*SOURCE MATERIAL*.

Lemma empty_persona_exits_normally_witness :
  exists st' lines,
    main Scenario.configured Scenario.profile Scenario.submissions
      Scenario.comments Scenario.silent_api Scenario.writable
      (initial Scenario.empty_disk)
    = (Return tt, st')
    /\ exit_status
         (fst (main Scenario.configured Scenario.profile Scenario.submissions
                 Scenario.comments Scenario.silent_api Scenario.writable
                 (initial Scenario.empty_disk))) = 0%Z
    /\ files st' = files (initial Scenario.empty_disk)
    /\ stdout st'
       = (stdout (initial Scenario.empty_disk) ++ lines
          ++ ["Failed to generate persona."])%list.
Proof.
  apply (empty_persona_exits_normally Scenario.configured Scenario.profile
           Scenario.submissions Scenario.comments Scenario.silent_api
           Scenario.writable "kojied"
           (map post_of_submission [Scenario.text_post; Scenario.link_post])
           (map comment_of_rcomment [Scenario.reply])
           (initial Scenario.empty_disk)).
  - vm_compute; reflexivity.
  - unfold credentials_present; simpl; auto.
  - vm_compute; reflexivity.
  - vm_compute; reflexivity.
  - vm_compute; reflexivity.
  - vm_compute; reflexivity.
Defined.

(** C2, as the code has it.  When one of the three platform credentials is
    absent the run ends with status 1 and no request has been sent.  When
    the completion-API key is absent, [generate_persona] ends the run with
    status 1 before it sends anything, and over the whole run no completion
    request goes out; the listing requests of the fetch stage, which runs
    first, may have been sent. *)
Theorem missing_configuration_stops_its_stage :
  (forall (environ : Environ) (stdin : string)
          (subs : string -> list (yield Submission))
          (coms : string -> list (yield RedditComment))
          (cc : string -> completion) (ow : string -> string -> io_outcome)
          (st : state),
      ~ credentials_present environ ->
      ending environ stdin subs coms cc ow st = SysExit 1
      /\ traffic environ stdin subs coms cc ow st = requests st)
  /\ (forall (environ : Environ) (cc : string -> completion)
             (posts : list Post) (comments : list Comment) (st : state),
         truthy (OPENAI_API_KEY environ) = false ->
         exists st',
           generate_persona environ cc posts comments st = (SysExit 1, st')
           /\ requests st' = requests st)
  /\ (forall (environ : Environ) (stdin : string)
             (subs : string -> list (yield Submission))
             (coms : string -> list (yield RedditComment))
             (cc : string -> completion) (ow : string -> string -> io_outcome)
             (st : state),
         truthy (OPENAI_API_KEY environ) = false ->
         exists rs,
           traffic environ stdin subs coms cc ow st
           = (requests st ++ rs)%list
           /\ listing_requests rs).
Proof.
  split; [|split].
  - intros environ stdin subs coms cc ow st C. unfold ending, traffic.
    destruct (extract_username (Str.strip stdin)) as [username|] eqn:U.
    + rewrite (main_unfold _ _ _ _ _ _ username st U).
      rewrite get_user_data_no_credentials by assumption.
      split; reflexivity.
    + rewrite main_invalid_url by assumption. split; reflexivity.
  - intros environ cc posts comments st K.
    rewrite generate_persona_no_key by assumption.
    eexists. split; reflexivity.
  - intros environ stdin subs coms cc ow st K. unfold traffic.
    assert (none : forall l : list request,
               l = (l ++ [])%list /\ listing_requests []).
    { intros l. split; [now rewrite app_nil_r | constructor]. }
    destruct (extract_username (Str.strip stdin)) as [username|] eqn:U.
    2: { rewrite main_invalid_url by assumption. exists []. apply none. }
    rewrite (main_unfold _ _ _ _ _ _ username st U).
    destruct (has_credentials environ) eqn:C.
    2: { apply has_credentials_false in C.
         rewrite get_user_data_no_credentials by assumption.
         exists []. apply none. }
    apply has_credentials_iff in C.
    destruct (get_user_data_returns environ subs coms username 50
                (started username st) C)
      as (st1 & rs & lines & E & _ & R & L & _).
    rewrite E. destruct (fetched subs coms username 50) as [posts comments].
    exists rs. split; [|exact L].
    destruct (no_data (posts, comments)); [exact R|].
    rewrite generate_persona_no_key by assumption. exact R.
Qed.

Lemma missing_configuration_stops_its_stage_witness :
  ending Scenario.no_client_secret Scenario.profile Scenario.submissions
    Scenario.comments Scenario.persona_api Scenario.writable
    (initial Scenario.empty_disk) = SysExit 1
  /\ traffic Scenario.no_client_secret Scenario.profile Scenario.submissions
       Scenario.comments Scenario.persona_api Scenario.writable
       (initial Scenario.empty_disk) = [].
Proof.
  apply (proj1 missing_configuration_stops_its_stage
           Scenario.no_client_secret Scenario.profile Scenario.submissions
           Scenario.comments Scenario.persona_api Scenario.writable
           (initial Scenario.empty_disk)).
  unfold credentials_present. simpl. intros (_ & H & _). discriminate H.
Defined.

(** C2 as stated fails: with only the completion-API key absent, both
    listing requests have gone out when the run ends. *)
Lemma missing_completion_key_fetches_first :
  OPENAI_API_KEY Scenario.no_completion_key = None
  /\ ending Scenario.no_completion_key Scenario.profile Scenario.submissions
       Scenario.comments Scenario.persona_api Scenario.writable
       (initial Scenario.empty_disk) = SysExit 1
  /\ traffic Scenario.no_completion_key Scenario.profile Scenario.submissions
       Scenario.comments Scenario.persona_api Scenario.writable
       (initial Scenario.empty_disk)
     = [ListingRequest Submissions "kojied" 50;
        ListingRequest Comments "kojied" 50].
Proof. repeat split; vm_compute; reflexivity. Qed.

Lemma outcome_status (environ : Environ) (stdin : string)
    (subs : string -> list (yield Submission))
    (coms : string -> list (yield RedditComment))
    (cc : string -> completion) (ow : string -> string -> io_outcome) :
  exit_status (outcome environ stdin subs coms cc ow) = 0%Z
  \/ exit_status (outcome environ stdin subs coms cc ow) = 1%Z.
Proof.
  unfold outcome.
  destruct (extract_username (Str.strip stdin)) as [username|]; [|now right].
  destruct (has_credentials environ); cbn [negb]; [|now right].
  destruct (fetched subs coms username 50) as [posts comments].
  destruct (no_data (posts, comments)); [now left|].
  destruct (truthy (OPENAI_API_KEY environ)); cbn [negb]; [|now right].
  destruct (cc (prompt ++ content_for_llm posts comments)) as [[|a t]|e|e];
    try (now left); try (now right).
  destruct (ow (persona_file username) (String a t)); [now left|now right].
Qed.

*EXERCISE PROMPT*. Give back every line of the material, exactly as written.

*RESULT*.
Lemma empty_persona_exits_normally_witness :
  exists st' lines,
    main Scenario.configured Scenario.profile Scenario.submissions
      Scenario.comments Scenario.silent_api Scenario.writable
      (initial Scenario.empty_disk)
    = (Return tt, st')
    /\ exit_status
         (fst (main Scenario.configured Scenario.profile Scenario.submissions
                 Scenario.comments Scenario.silent_api Scenario.writable
                 (initial Scenario.empty_disk))) = 0%Z
    /\ files st' = files (initial Scenario.empty_disk)
    /\ stdout st'
       = (stdout (initial Scenario.empty_disk) ++ lines
          ++ ["Failed to generate persona."])%list.
Proof.
  apply (empty_persona_exits_normally Scenario.configured Scenario.profile
           Scenario.submissions Scenario.comments Scenario.silent_api
           Scenario.writable "kojied"
           (map post_of_submission [Scenario.text_post; Scenario.link_post])
           (map comment_of_rcomment [Scenario.reply])
           (initial Scenario.empty_disk)).
  - vm_compute; reflexivity.
  - unfold credentials_present; simpl; auto.
  - vm_compute; reflexivity.
  - vm_compute; reflexivity.
  - vm_compute; reflexivity.
  - vm_compute; reflexivity.
Defined.

(** C2, as the code has it.  When one of the three platform credentials is
    absent the run ends with status 1 and no request has been sent.  When
    the completion-API key is absent, [generate_persona] ends the run with
    status 1 before it sends anything, and over the whole run no completion
    request goes out; the listing requests of the fetch stage, which runs
    first, may have been sent. *)
Theorem missing_configuration_stops_its_stage :
  (forall (environ : Environ) (stdin : string)
          (subs : string -> list (yield Submission))
          (coms : string -> list (yield RedditComment))
          (cc : string -> completion) (ow : string -> string -> io_outcome)
          (st : state),
      ~ credentials_present environ ->
      ending environ stdin subs coms cc ow st = SysExit 1
      /\ traffic environ stdin subs coms cc ow st = requests st)
  /\ (forall (environ : Environ) (cc : string -> completion)
             (posts : list Post) (comments : list Comment) (st : state),
         truthy (OPENAI_API_KEY environ) = false ->
         exists st',
           generate_persona environ cc posts comments st = (SysExit 1, st')
           /\ requests st' = requests st)
  /\ (forall (environ : Environ) (stdin : string)
             (subs : string -> list (yield Submission))
             (coms : string -> list (yield RedditComment))
             (cc : string -> completion) (ow : string -> string -> io_outcome)
             (st : state),
         truthy (OPENAI_API_KEY environ) = false ->
         exists rs,
           traffic environ stdin subs coms cc ow st
           = (requests st ++ rs)%list
           /\ listing_requests rs).
Proof.
  split; [|split].
  - intros environ stdin subs coms cc ow st C. unfold ending, traffic.
    destruct (extract_username (Str.strip stdin)) as [username|] eqn:U.
    + rewrite (main_unfold _ _ _ _ _ _ username st U).
      rewrite get_user_data_no_credentials by assumption.
      split; reflexivity.
    + rewrite main_invalid_url by assumption. split; reflexivity.
  - intros environ cc posts comments st K.
    rewrite generate_persona_no_key by assumption.
    eexists. split; reflexivity.
  - intros environ stdin subs coms cc ow st K. unfold traffic.
    assert (none : forall l : list request,
               l = (l ++ [])%list /\ listing_requests []).
    { intros l. split; [now rewrite app_nil_r | constructor]. }
    destruct (extract_username (Str.strip stdin)) as [username|] eqn:U.
    2: { rewrite main_invalid_url by assumption. exists []. apply none. }
    rewrite (main_unfold _ _ _ _ _ _ username st U).
    destruct (has_credentials environ) eqn:C.
    2: { apply has_credentials_false in C.
         rewrite get_user_data_no_credentials by assumption.
         exists []. apply none. }
    apply has_credentials_iff in C.
    destruct (get_user_data_returns environ subs coms username 50
                (started username st) C)
      as (st1 & rs & lines & E & _ & R & L & _).
    rewrite E. destruct (fetched subs coms username 50) as [posts comments].
    exists rs. split; [|exact L].
    destruct (no_data (posts, comments)); [exact R|].
    rewrite generate_persona_no_key by assumption. exact R.
Qed.

Lemma missing_configuration_stops_its_stage_witness :
  ending Scenario.no_client_secret Scenario.profile Scenario.submissions
    Scenario.comments Scenario.persona_api Scenario.writable
    (initial Scenario.empty_disk) = SysExit 1
  /\ traffic Scenario.no_client_secret Scenario.profile Scenario.submissions
       Scenario.comments Scenario.persona_api Scenario.writable
       (initial Scenario.empty_disk) = [].
Proof.
  apply (proj1 missing_configuration_stops_its_stage
           Scenario.no_client_secret Scenario.profile Scenario.submissions
           Scenario.comments Scenario.persona_api Scenario.writable
           (initial Scenario.empty_disk)).
  unfold credentials_present. simpl. intros (_ & H & _). discriminate H.
Defined.

(** C2 as stated fails: with only the completion-API key absent, both
    listing requests have gone out when the run ends. *)
Lemma missing_completion_key_fetches_first :
  OPENAI_API_KEY Scenario.no_completion_key = None
  /\ ending Scenario.no_completion_key Scenario.profile Scenario.submissions
       Scenario.comments Scenario.persona_api Scenario.writable
       (initial Scenario.empty_disk) = SysExit 1
  /\ traffic Scenario.no_completion_key Scenario.profile Scenario.submissions
       Scenario.comments Scenario.persona_api Scenario.writable
       (initial Scenario.empty_disk)
     = [ListingRequest Submissions "kojied" 50;
        ListingRequest Comments "kojied" 50].
Proof. repeat split; vm_compute; reflexivity. Qed.

Lemma outcome_status (environ : Environ) (stdin : string)
    (subs : string -> list (yield Submission))
    (coms : string -> list (yield RedditComment))
    (cc : string -> completion) (ow : string -> string -> io_outcome) :
  exit_status (outcome environ stdin subs coms cc ow) = 0%Z
  \/ exit_status (outcome environ stdin subs coms cc ow) = 1%Z.
Proof.
  unfold outcome.
  destruct (extract_username (Str.strip stdin)) as [username|]; [|now right].
  destruct (has_credentials environ); cbn [negb]; [|now right].
  destruct (fetched subs coms username 50) as [posts comments].
  destruct (no_data (posts, comments)); [now left|].
  destruct (truthy (OPENAI_API_KEY environ)); cbn [negb]; [|now right].
  destruct (cc (prompt ++ content_for_llm posts comments)) as [[|a t]|e|e];
    try (now left); try (now right).
  destruct (ow (persona_file username) (String a t)); [now left|now right].
Qed.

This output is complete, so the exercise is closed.